The least religious state is Vermont, with 19 percent of its residents classified as very religious.
In Wisconsin, 36.7 percent of the residents are classified as very religious.
Gallup Daily’s state-by-state results are based on more than 348,000 interviews in 2012, including more than 1,000 interviews conducted in all but two states and the District of Columbia.
The survey found that 40 percent of Americans are very religious – that classification based on both assertions that religion is an important part of daily life but also attending religious services regularly.
Thirty-one percent of Americans are nonreligious – religion is not an important part of their daily life and that they seldom or never attend religious services.
The remaining 29 percent of Americans are moderately religious – religion is important in their lives but that they do not attend services regularly.
Gallup said the percentages of very religious, moderately religious and nonreligious Americans in 2012 are similar to 2012.

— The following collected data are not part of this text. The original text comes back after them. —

(** * vrp-backend: the route-construction engine and its fallback chain

    A shallow embedding of the solving strategies of the repository
    ([services/simple_vrp_service.py], [services/gemini_service.py],
    [services/vrp_service.py]), of the validation service
    ([services/validation_service.py]) and of the orchestrator
    ([controllers/vrp_controller.py]), with the properties the
    specification states about them and further properties of the code.

    Conventions.
    - Python [int] is [Z]; [//] and [%] are [Z.div] and [Z.modulo] (both
      floor, as in Python, for the positive divisors the code uses).
    - Python [str] is [string]; lists are [list].
    - Python [float] is the carrier of the class [PyFloat]: its
      primitive operations are abstract, the code built on them
      (the haversine distance, the nearest-neighbour walk) is embedded
      from the source.
    - An [int] of the request or of a reply meets a float through
      [float_of_int] and [int_truediv], which raise [OverflowError] from
      [float_overflow] on; the int literals of the source, the lengths of
      lists and the request counter are below it.
    - A raised exception is the outcome [Raise]; a [while] loop runs on
      fuel and reports [OutOfFuel] when the fuel is exhausted.
    - Values that reach a dataclass field from a decoded JSON reply are
      dynamically typed: such fields have type [pyval]. *)

From Stdlib Require Import ZArith List String Ascii Bool Lia Permutation DecimalString
  DecimalN.
From stdpp Require Import base list strings.

Open Scope Z_scope.

(** ** Exceptions and outcomes *)

(** The exceptions the code meets, all of them subclasses of [Exception]:
    what [except Exception] catches. An interrupt of the process is not an
    outcome of the model. *)
Inductive exn : Type :=
| ZeroDivisionError
| ValueError
| OverflowError
| IndexError
| TypeError
| AttributeError
| ExternalError (msg : string).

Inductive outcome (A : Type) : Type :=
| Ok (a : A)
| Raise (e : exn)
| OutOfFuel.

Arguments Ok {A} a.
Arguments Raise {A} e.
Arguments OutOfFuel {A}.

Definition obind {A B} (m : outcome A) (k : A -> outcome B) : outcome B :=
  match m with
  | Ok a => k a
  | Raise e => Raise e
  | OutOfFuel => OutOfFuel
  end.

#[global] Instance outcome_ret : MRet outcome := fun _ a => Ok a.
#[global] Instance outcome_bind : MBind outcome := fun _ _ k m => obind m k.

(** [try: body except Exception as e: handler]. A handler catches what the
    body raises; it cannot turn a loop that does not end into one that does. *)
Definition try_except {A} (body : outcome A) (handler : exn -> outcome A) : outcome A :=
  match body with
  | Ok a => Ok a
  | Raise e => handler e
  | OutOfFuel => OutOfFuel
  end.

(** [None] of a partial primitive is the exception [e]. *)
Definition or_raise {A} (e : exn) (o : option A) : outcome A :=
  match o with
  | Some a => Ok a
  | None => Raise e
  end.

(** [l[i]], with the negative indices of Python. *)
Definition py_index {A} (l : list A) (i : Z) : outcome A :=
  let n := Z.of_nat (length l) in
  if (0 <=? i) then or_raise IndexError (l !! Z.to_nat i)
  else if (0 <=? n + i) then or_raise IndexError (l !! Z.to_nat (n + i))
  else Raise IndexError.

Definition returns {A} (m : outcome A) : Prop := exists a, m = Ok a.

Definition raises {A} (m : outcome A) : Prop := exists e, m = Raise e.

(** ** Strings: the fragment of [str] and of format specs the code uses *)

Definition digits_of (n : N) : string := NilZero.string_of_uint (N.to_uint n).

Fixpoint zeros (n : nat) : string :=
  match n with
  | O => EmptyString
  | S n' => String "0" (zeros n')
  end.

(** [format(z, '0<width>d')]: the sign comes first, the zeros fill what the
    sign and the digits leave of the width. *)
Definition format_0d (width : nat) (z : Z) : string :=
  let ds := digits_of (Z.abs_N z) in
  let sign := if z <? 0 then "-"%string else EmptyString in
  let used := (String.length sign + String.length ds)%nat in
  (sign ++ zeros (width - used) ++ ds)%string.

Definition is_digit (c : ascii) : bool :=
  let n := nat_of_ascii c in (48 <=? n)%nat && (n <=? 57)%nat.

Definition digit_value (c : ascii) : Z := Z.of_nat (nat_of_ascii c) - 48.

(** ASCII white space, what [str.strip] and [int] skip. *)
Definition is_space (c : ascii) : bool :=
  let n := nat_of_ascii c in
  ((9 <=? n)%nat && (n <=? 13)%nat) || (n =? 32)%nat || ((28 <=? n)%nat && (n <=? 31)%nat).

Fixpoint lstrip (s : string) : string :=
  match s with
  | String c s' => if is_space c then lstrip s' else s
  | EmptyString => EmptyString
  end.

Fixpoint rstrip (s : string) : string :=
  match s with
  | EmptyString => EmptyString
  | String c s' =>
      match rstrip s' with
      | EmptyString => if is_space c then EmptyString else String c EmptyString
      | r => String c r
      end
  end.

Definition strip (s : string) : string := rstrip (lstrip s).

(** Digits of an [int] literal, most significant first; one underscore is
    allowed between two digits. [prev] tells whether the previous character
    was a digit. *)
Fixpoint parse_digits (s : string) (acc : Z) (prev : bool) : option Z :=
  match s with
  | EmptyString => if prev then Some acc else None
  | String c s' =>
      if is_digit c then parse_digits s' (10 * acc + digit_value c) true
      else if (Ascii.eqb c "_" && prev)%bool then
        match s' with
        | String d _ => if is_digit d then parse_digits s' acc false else None
        | EmptyString => None
        end
      else None
  end.

(** [int(s)] on a [str] in base 10; [None] is [ValueError]. Digits other
    than ASCII ones are not recognised. *)
Definition py_int (s : string) : option Z :=
  match strip s with
  | String "-" r => option_map Z.opp (parse_digits r 0 false)
  | String "+" r => parse_digits r 0 false
  | r => parse_digits r 0 false
  end.

(** [s.split(sep)] for a separator of one character. *)
Fixpoint split_on (sep : ascii) (s : string) : list string :=
  match s with
  | EmptyString => [EmptyString]
  | String c s' =>
      if Ascii.eqb c sep then EmptyString :: split_on sep s'
      else match split_on sep s' with
           | p :: ps => String c p :: ps
           | [] => [String c EmptyString]
           end
  end.

Fixpoint string_drop (n : nat) (s : string) : string :=
  match n, s with
  | O, _ => s
  | S n', String _ s' => string_drop n' s'
  | S _, EmptyString => EmptyString
  end.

There also are similarities in the states that rank in the top 10 for most religious and least religious from one year to the next.

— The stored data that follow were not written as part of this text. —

(** * Password strength checker: the classification-and-override engine

    A shallow embedding of [predict_password_strength] of [app.py] and the
    properties of its rule chain, and of the handler of the Analyze button
    that calls it and draws the result.

    The function reads a password, asks the vectorizer and the classifier
    (two objects loaded once, never mutated) for a raw label and a
    probability distribution, and then lets an ordered chain of rules on
    the length and the character diversity overrule the raw label.

    The embedding keeps three things of the Python code explicit:
    - characters are classified by [str.islower], [str.isupper],
      [str.isdigit] and [str.isalnum]: an interface [PyChar];
    - numbers that reach the classifier are floats obtained from integers
      by conversion and by true division: an interface [PyFloat];
    - the calls to the vectorizer and to the classifier may raise, and it
      matters whether they are made at all: a monad [M] which threads a
      log of the external calls and propagates exceptions. *)

From Stdlib Require Import ZArith List String Ascii Bool Lia.
From Stdlib Require Import DecimalString SpecFloat.
Import ListNotations.

Local Open Scope string_scope.
Local Open Scope list_scope.
Local Open Scope Z_scope.

(** ** Characters and numbers of the Python runtime *)

(** The four methods of a one-character [str] that the code calls. *)
Class PyChar (char : Type) := {
  islower : char -> bool;
  isupper : char -> bool;
  isdigit : char -> bool;
  isalnum : char -> bool
}.

(** Floats as the code obtains them: the literals [1.0] and [0.0];
    [float_of_int n], the float an integer becomes when numpy stores it
    in a [float64] array; [true_div a b], the Python expression [a / b]
    on two integers with [b] not zero. *)
Class PyFloat (float : Type) := {
  lit_1_0 : float;
  lit_0_0 : float;
  float_of_int : Z -> float;
  true_div : Z -> Z -> float
}.

(** ** Exceptions, the log of external calls, and the monad *)

Inductive exn : Type :=
| ZeroDivisionError
| VectorizerError
| ClassifierError.

Inductive outcome (A : Type) : Type :=
| Returned (a : A)
| Raised (e : exn).

Arguments Returned {A} a.
Arguments Raised {A} e.

Section Engine.

Context {char float : Type} {PC : PyChar char} {PF : PyFloat float}.

(** One entry per invocation of an external capability, with its
    argument. *)
Inductive Call : Type :=
| TransformCall (sample : list char)
| PredictCall (x : list float)
| PredictProbaCall (x : list float).

(** A computation takes the log so far and gives an outcome and the log
    extended, in order, by the calls it made. *)
Definition M (A : Type) : Type := list Call -> outcome A * list Call.

Definition ret {A} (a : A) : M A := fun log => (Returned a, log).

Definition raise {A} (e : exn) : M A := fun log => (Raised e, log).

Definition bind {A B} (c : M A) (k : A -> M B) : M B :=
  fun log =>
    match c log with
    | (Returned a, log') => k a log'
    | (Raised e, log') => (Raised e, log')
    end.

Eight of the top 10 religious states are in the South – basically the entire Southern belt from Georgia and the two Carolinas on the Atlantic coast through Tennessee, Alabama, and Mississippi, to Louisiana and Arkansas in the west. The states outside the Southern belt are Utah – with its strongly religious majority Mormon population – and Oklahoma, which straddles the border between the South and the Midwest.
The least religious states are Vermont, New Hampshire, Maine, Massachusetts, Rhode Island, Oregon, District of Columbia, Nevada, Hawaii, Alaska, Connecticut and Washington.
In a Gallup survey in December, 53 percent of Americans said they support legalizing same-sex marriage and 46 oppose civil gay marriage. Religion was the big factor for those who oppose gay marriage.
Gallup reported, "A simple indicator of religiosity – religious service attendance – is a powerful predictor of views on same-sex marriage, with seven in 10 of those who attend weekly saying they are opposed, and seven in 10 of those who seldom or never attend saying they are in favor. Significantly, when asked to explain their position, almost half of those opposed to same-sex marriage focus on religion, including the statement that such a position follows the respondent's religious beliefs, or that it is based on their interpretation of the Bible."